NU responded by adopting its mission statement to develop future leaders for the country and beyond, and adhering rigorously to a set of defining core values such as meritocracy and academic integrity, professionalism, transparency and inclusiveness.

Critical thinking, adoption of the English language as the medium for instruction and research, the synthesis of teaching and research in the classroom, and strategic partnerships with top international universities all constituted firsts in Kazakhstan that have served as crucial building blocks.

Western-style management and governance structures have started to shape the university’s culture including shared governance and student-centric approaches. Strategic mandates including education reform leadership, academic and research excellence, a modern academic medical system and an innovation hub served as external rails to keep NU focused on its goal to become a world-class university.

This hard work has borne fruit. NU has seen a remarkable development from being a toddler a decade ago to a strapping teenager today.

The initial investments in human capabilities (faculty, staff and students) and a modern physical infrastructure have been complemented by relentless investments in state-of-the-art research facilities and policies that attract world-class scientists, and importantly, entice young Kazakhstani scientists to return to their native land.
Today, NU has become a beacon for Kazakhstan’s youth and is integrated into the fabric of modern Astana. It is a national brand as the country’s premier research university that is now recognised beyond its borders.

University rankings and league tables have become ever more popular as a proxy for competitive standings of global universities. This autumn, Nazarbayev University made its debut in the Times Higher Education (THE) World University Rankings. In the 2024 edition, it was recognised as being in the top 30% of global research universities.

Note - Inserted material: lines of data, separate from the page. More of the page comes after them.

(** * Dice job automation: eligibility screening, application run, queue dedup

    Shallow embedding of [scripts/apply_job.py] and [scripts/scrape_dice.py].

    Python [str] values are sequences of Unicode code points, modelled as
    [list N].  Everything the application script asks of the browser and of
    the driver installer is answered by an explicit environment, and the
    statements about it hold in every environment.  The job queue is a
    worksheet passed through the discovery script as a state. *)

From Stdlib Require Import ZArith NArith Ascii String List Bool Lia Permutation.
From Stdlib Require Import DecimalString.
From stdpp Require Import base decidable option list gmap.
Import ListNotations.

Local Open Scope N_scope.

(** ** Python strings *)

Module PyStr.

(** A Python string: its code points, in order. *)
Abbreviation pystr := (list N).

(** The code points of an ASCII literal of the source. *)
Definition py (s : string) : pystr := map N_of_ascii (list_ascii_of_string s).

(** [str.isspace] on one code point (CPython's [_PyUnicode_IsWhitespace]). *)
Definition is_whitespace (c : N) : bool :=
  ((0x09 <=? c) && (c <=? 0x0D)) || ((0x1C <=? c) && (c <=? 0x20))
  || (c =? 0x85) || (c =? 0xA0) || (c =? 0x1680)
  || ((0x2000 <=? c) && (c <=? 0x200A))
  || (c =? 0x2028) || (c =? 0x2029) || (c =? 0x202F) || (c =? 0x205F)
  || (c =? 0x3000).

(** The line boundaries of [str.splitlines] (CPython's
    [_PyUnicode_IsLinebreak]). *)
Definition is_linebreak (c : N) : bool :=
  ((0x0A <=? c) && (c <=? 0x0D)) || ((0x1C <=? c) && (c <=? 0x1E))
  || (c =? 0x85) || (c =? 0x2028) || (c =? 0x2029).

Fixpoint lstrip (s : pystr) : pystr :=
  match s with
  | [] => []
  | c :: rest => if is_whitespace c then lstrip rest else s
  end.

Definition rstrip (s : pystr) : pystr := rev (lstrip (rev s)).

(** [s.strip()] *)
Definition strip (s : pystr) : pystr := rstrip (lstrip s).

To put this ranking in perspective, only three other universities in Kazakhstan qualified, and they find themselves in the 60th or 80th percentile. When placed together with entries from Latin America, Turkic Association countries and post-1994 EU Accession countries, NU would be in the top five, while it would be in the top 10 of ASEAN universities, and in the top 15 of the Arabian Gulf universities.

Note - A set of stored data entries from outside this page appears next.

(** * Inventory management backend: repositories, access control and API

    A shallow embedding of the Python backend (FastAPI + SQLAlchemy):

    - [app/models]        the two entities, [User] and [Product];
    - [app/repositories]  [BaseRepository] and its two specialisations;
    - [app/api/deps.py]   the chain of access-control dependencies and
                          [PaginationParams];
    - [app/api/endpoints] the handlers of the three routers.

    The relational store is a pair of tables, each a list of rows in storage
    order.  What the engine alone decides is outside the model: a violated
    NOT NULL or UNIQUE constraint, the width of an integer column, the
    collation of text.  The clock and the password salt are inputs of each
    request ([Env]); bcrypt and the JWT codec are parameters
    ([Services]), and so is the validator of e-mail addresses. *)

From Stdlib Require Import ZArith QArith Qround Lqa Ascii String.
From stdpp Require Import base decidable option list strings sorting.

Local Close Scope Q_scope.
Local Open Scope string_scope.
Local Open Scope list_scope.
Local Open Scope Z_scope.

(** ** Python values *)

(** The values a mapped column can hold.  A [datetime] is kept as a number
    of microseconds; a Python [float] as the rational it denotes (NaN and
    the infinities are left out). *)
Inductive value : Type :=
  | VNone
  | VBool (b : bool)
  | VInt (n : Z)
  | VFloat (q : Q)
  | VStr (s : string)
  | VTime (t : Z).

(** Lifting a nullable column. *)
Definition nullable {A} (inj : A → value) (o : option A) : value :=
  match o with
  | Some a => inj a
  | None => VNone
  end.

(** Python truthiness, for the two kinds of object the handlers test:
    [if search:] on an optional string, [if not user.is_active] on a
    nullable boolean. *)
Definition truthy_str (o : option string) : bool :=
  match o with
  | Some s => negb (String.eqb s "")
  | None => false
  end.

Definition falsy_str (o : option string) : bool := negb (truthy_str o).

Definition truthy_bool (o : option bool) : bool :=
  match o with
  | Some b => b
  | None => false
  end.

(** [str.lower()].  Only the letters A-Z are mapped: no other code point
    lowers to one of the letters of "desc", the one word [lower] is
    compared with. *)
Definition lower_ascii (c : ascii) : ascii :=
  let n := N_of_ascii c in
  if ((65 <=? n) && (n <=? 90))%N then ascii_of_N (n + 32) else c.

Fixpoint lower (s : string) : string :=
  match s with
  | EmptyString => EmptyString
  | String c s' => String (lower_ascii c) (lower s')
  end.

Not bad for a 13-year-old institution. The question now, however, is whether this teenager will be allowed to mature into an adult worthy of its lofty ambitions.

NU has undeniably proven the validity of investing in a modern research university and in broad-based human capital in Kazakhstan. Other universities are increasingly emulating its model and pushing for more academic freedom and autonomy. It remains to be seen, however, whether NU’s foundational values and principles such as integrity, meritocracy and critical thinking have been picked up as well.

Regrettably, recent developments have cast ominous shadows over NU: the leadership team is being cast away with many uncertainties about its future composition, credibility and direction.

Disturbing signs such as a reduction in the financial commitment and diminished institutional support of the government, coupled with mounting political pressures, strongly suggest that this Kazakhstani dream is confronting formidable headwinds.

The coming days will reveal whether NU can navigate these challenges while preserving the essence of its founding values.

Should those headwinds derail or entirely subsume this seminal higher education project, the repercussions will reverberate beyond the borders of Kazakhstan and Central Asia.

NU would join the list of innovative, reform-minded institutions in the post-Soviet space that started off brightly but could not be sustained, and ultimately failed. Observers including investors will conclude that real reforms in what used to be the Soviet Union will have a long time to wait, again.

Nazarbayev University’s fate is now on a knife’s edge. The future of the new generation of Kazakhstani citizens is in the balance. They would be the real victims of a self-inflicted tragedy. Will the authorities recognise this and respond?

The author, Shigeo Katsu, is the founding president of Nazarbayev University. He stepped down from the position in June 2022.